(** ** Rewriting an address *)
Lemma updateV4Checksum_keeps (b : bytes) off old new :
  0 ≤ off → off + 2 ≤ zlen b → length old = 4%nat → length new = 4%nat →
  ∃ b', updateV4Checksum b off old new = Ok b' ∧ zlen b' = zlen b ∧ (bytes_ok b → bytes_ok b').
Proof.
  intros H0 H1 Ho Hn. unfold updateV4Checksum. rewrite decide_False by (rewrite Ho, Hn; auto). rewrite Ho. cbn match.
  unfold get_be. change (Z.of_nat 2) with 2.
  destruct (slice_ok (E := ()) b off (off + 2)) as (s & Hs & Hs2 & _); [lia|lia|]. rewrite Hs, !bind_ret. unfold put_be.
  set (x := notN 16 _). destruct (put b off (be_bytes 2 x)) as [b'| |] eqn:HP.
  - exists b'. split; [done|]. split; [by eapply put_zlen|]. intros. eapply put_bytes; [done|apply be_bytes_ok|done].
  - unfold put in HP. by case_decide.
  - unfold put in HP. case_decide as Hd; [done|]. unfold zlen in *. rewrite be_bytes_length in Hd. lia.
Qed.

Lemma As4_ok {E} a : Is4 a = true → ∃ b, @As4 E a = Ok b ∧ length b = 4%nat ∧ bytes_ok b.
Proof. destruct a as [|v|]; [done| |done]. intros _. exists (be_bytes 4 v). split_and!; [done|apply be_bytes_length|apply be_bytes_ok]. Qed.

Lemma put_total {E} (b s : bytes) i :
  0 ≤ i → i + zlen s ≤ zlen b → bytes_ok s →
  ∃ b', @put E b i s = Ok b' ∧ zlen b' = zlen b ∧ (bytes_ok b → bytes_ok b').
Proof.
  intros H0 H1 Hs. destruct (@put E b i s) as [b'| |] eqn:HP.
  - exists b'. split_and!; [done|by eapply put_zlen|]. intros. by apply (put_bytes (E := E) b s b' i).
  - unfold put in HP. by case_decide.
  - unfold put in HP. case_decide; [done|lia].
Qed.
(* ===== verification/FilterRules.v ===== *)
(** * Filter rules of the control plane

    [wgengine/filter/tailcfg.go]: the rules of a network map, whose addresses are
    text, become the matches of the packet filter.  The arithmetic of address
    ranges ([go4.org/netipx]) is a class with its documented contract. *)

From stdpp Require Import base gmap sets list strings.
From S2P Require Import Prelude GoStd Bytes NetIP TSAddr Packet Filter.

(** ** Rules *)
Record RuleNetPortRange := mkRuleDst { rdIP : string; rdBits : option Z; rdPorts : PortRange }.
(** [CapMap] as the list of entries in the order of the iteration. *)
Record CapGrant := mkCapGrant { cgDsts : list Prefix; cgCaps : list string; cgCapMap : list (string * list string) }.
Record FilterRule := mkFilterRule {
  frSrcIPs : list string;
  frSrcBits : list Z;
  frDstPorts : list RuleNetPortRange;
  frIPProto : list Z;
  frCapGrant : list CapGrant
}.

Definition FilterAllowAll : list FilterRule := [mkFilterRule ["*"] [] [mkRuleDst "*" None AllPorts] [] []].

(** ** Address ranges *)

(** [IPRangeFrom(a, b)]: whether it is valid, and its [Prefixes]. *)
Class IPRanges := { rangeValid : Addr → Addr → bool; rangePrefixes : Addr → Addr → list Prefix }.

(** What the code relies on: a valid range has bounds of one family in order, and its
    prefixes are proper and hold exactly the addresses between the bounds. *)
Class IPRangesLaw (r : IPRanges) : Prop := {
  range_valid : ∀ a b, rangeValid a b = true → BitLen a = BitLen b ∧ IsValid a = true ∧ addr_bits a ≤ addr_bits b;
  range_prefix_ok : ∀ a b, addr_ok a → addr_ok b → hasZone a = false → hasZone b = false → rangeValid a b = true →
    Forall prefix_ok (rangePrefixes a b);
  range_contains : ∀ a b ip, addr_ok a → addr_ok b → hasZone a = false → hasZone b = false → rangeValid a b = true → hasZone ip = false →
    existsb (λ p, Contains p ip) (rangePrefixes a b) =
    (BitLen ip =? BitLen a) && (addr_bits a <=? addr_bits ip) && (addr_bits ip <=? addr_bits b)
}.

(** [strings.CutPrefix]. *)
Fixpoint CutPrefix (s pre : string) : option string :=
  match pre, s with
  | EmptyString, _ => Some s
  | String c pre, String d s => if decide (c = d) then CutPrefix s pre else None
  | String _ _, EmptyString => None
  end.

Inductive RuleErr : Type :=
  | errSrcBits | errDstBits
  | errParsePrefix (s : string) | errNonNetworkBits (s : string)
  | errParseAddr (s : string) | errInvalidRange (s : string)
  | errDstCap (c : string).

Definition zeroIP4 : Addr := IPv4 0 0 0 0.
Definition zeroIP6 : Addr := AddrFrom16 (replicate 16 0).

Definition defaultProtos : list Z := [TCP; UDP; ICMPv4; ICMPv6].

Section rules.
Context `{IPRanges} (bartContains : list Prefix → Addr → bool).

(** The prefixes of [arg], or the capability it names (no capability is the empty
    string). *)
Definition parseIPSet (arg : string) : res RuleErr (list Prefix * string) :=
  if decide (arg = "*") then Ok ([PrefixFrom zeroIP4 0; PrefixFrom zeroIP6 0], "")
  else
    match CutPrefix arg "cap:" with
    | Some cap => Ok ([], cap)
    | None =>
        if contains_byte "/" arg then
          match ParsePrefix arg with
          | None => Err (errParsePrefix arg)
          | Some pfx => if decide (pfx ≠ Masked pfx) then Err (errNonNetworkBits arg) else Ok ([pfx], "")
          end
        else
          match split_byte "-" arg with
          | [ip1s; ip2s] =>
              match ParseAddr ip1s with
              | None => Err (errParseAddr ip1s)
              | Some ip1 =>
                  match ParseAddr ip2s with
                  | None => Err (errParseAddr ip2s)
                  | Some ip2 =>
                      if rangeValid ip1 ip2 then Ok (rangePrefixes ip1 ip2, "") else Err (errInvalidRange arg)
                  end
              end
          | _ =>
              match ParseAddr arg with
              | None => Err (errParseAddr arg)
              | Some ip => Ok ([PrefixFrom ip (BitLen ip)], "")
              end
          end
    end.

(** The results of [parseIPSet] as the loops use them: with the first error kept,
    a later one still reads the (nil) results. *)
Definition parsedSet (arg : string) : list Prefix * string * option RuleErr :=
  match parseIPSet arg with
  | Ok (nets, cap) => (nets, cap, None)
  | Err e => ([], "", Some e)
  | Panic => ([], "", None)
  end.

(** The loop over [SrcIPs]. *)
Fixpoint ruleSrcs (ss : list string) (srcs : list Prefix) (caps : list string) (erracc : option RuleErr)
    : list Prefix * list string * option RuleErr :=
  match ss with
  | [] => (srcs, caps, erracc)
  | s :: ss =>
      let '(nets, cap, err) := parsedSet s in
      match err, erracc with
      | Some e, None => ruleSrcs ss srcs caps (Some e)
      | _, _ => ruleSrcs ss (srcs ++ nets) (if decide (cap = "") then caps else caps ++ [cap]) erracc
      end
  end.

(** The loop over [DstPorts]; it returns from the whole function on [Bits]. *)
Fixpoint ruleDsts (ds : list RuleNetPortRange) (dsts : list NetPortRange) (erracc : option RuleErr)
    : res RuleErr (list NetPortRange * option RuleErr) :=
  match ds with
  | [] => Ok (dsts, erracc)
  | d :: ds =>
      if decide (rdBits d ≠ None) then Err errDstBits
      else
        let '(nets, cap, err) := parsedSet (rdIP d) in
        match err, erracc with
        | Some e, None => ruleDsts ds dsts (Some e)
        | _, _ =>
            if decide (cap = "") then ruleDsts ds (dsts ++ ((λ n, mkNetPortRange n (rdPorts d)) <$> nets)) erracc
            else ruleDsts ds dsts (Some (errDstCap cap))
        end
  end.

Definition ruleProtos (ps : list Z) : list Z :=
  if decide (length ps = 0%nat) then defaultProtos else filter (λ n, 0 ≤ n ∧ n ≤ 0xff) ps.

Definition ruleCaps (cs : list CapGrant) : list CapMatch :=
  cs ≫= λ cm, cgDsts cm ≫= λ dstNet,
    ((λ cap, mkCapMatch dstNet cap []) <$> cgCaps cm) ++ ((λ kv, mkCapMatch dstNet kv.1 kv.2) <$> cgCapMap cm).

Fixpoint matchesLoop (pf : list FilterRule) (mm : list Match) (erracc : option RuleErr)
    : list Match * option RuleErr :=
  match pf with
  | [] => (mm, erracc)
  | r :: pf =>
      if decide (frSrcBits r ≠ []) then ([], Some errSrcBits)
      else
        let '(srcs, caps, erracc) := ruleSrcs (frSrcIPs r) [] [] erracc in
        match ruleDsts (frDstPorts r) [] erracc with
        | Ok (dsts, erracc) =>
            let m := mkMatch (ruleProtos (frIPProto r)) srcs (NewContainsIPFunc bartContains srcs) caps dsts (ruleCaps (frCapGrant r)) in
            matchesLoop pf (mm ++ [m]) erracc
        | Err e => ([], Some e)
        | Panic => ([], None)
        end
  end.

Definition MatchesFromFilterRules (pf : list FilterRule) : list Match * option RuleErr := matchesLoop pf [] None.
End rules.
*-*-*
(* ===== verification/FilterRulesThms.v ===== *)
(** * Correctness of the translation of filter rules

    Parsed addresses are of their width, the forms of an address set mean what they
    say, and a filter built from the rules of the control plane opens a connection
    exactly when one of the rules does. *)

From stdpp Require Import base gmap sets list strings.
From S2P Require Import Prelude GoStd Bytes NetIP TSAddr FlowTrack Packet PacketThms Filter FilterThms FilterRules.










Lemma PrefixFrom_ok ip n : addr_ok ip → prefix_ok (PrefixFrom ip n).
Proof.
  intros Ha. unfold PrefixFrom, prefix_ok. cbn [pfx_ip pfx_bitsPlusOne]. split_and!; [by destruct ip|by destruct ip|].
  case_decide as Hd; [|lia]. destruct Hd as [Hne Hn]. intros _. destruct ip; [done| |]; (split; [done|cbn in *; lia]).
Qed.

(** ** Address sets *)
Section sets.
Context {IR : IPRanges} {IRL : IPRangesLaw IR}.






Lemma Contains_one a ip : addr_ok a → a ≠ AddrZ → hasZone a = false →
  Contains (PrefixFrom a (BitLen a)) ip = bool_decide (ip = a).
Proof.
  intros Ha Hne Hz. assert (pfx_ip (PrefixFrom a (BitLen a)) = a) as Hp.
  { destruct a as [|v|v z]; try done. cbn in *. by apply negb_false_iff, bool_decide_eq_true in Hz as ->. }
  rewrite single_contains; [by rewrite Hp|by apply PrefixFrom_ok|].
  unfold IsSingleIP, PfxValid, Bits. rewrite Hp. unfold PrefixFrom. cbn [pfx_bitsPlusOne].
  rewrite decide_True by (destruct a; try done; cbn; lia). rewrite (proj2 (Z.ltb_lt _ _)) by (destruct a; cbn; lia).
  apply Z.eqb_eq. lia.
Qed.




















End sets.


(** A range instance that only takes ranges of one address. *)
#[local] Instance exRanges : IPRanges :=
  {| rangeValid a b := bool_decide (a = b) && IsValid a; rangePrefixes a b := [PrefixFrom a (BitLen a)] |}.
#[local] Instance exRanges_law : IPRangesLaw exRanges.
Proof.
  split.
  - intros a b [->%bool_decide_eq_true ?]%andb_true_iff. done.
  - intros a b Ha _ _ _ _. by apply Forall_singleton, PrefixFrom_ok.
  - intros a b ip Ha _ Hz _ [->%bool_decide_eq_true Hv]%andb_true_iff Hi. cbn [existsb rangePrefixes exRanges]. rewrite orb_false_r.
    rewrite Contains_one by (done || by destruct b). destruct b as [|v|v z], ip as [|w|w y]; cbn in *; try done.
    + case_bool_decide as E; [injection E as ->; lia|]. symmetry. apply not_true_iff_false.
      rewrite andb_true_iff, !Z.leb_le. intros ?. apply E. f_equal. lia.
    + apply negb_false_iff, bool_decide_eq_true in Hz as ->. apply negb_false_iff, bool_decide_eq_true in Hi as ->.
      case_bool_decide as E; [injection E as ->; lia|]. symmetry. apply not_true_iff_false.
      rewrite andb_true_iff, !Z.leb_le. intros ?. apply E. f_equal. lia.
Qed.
*-*-*
→ What you will do
Scan the material above for the string "ruleDsts". Copy each line that holds it.

→ Task response
Fixpoint ruleDsts (ds : list RuleNetPortRange) (dsts : list NetPortRange) (erracc : option RuleErr)
        | Some e, None => ruleDsts ds dsts (Some e)
            if decide (cap = "") then ruleDsts ds (dsts ++ ((λ n, mkNetPortRange n (rdPorts d)) <$> nets)) erracc
            else ruleDsts ds dsts (Some (errDstCap cap))
        match ruleDsts (frDstPorts r) [] erracc with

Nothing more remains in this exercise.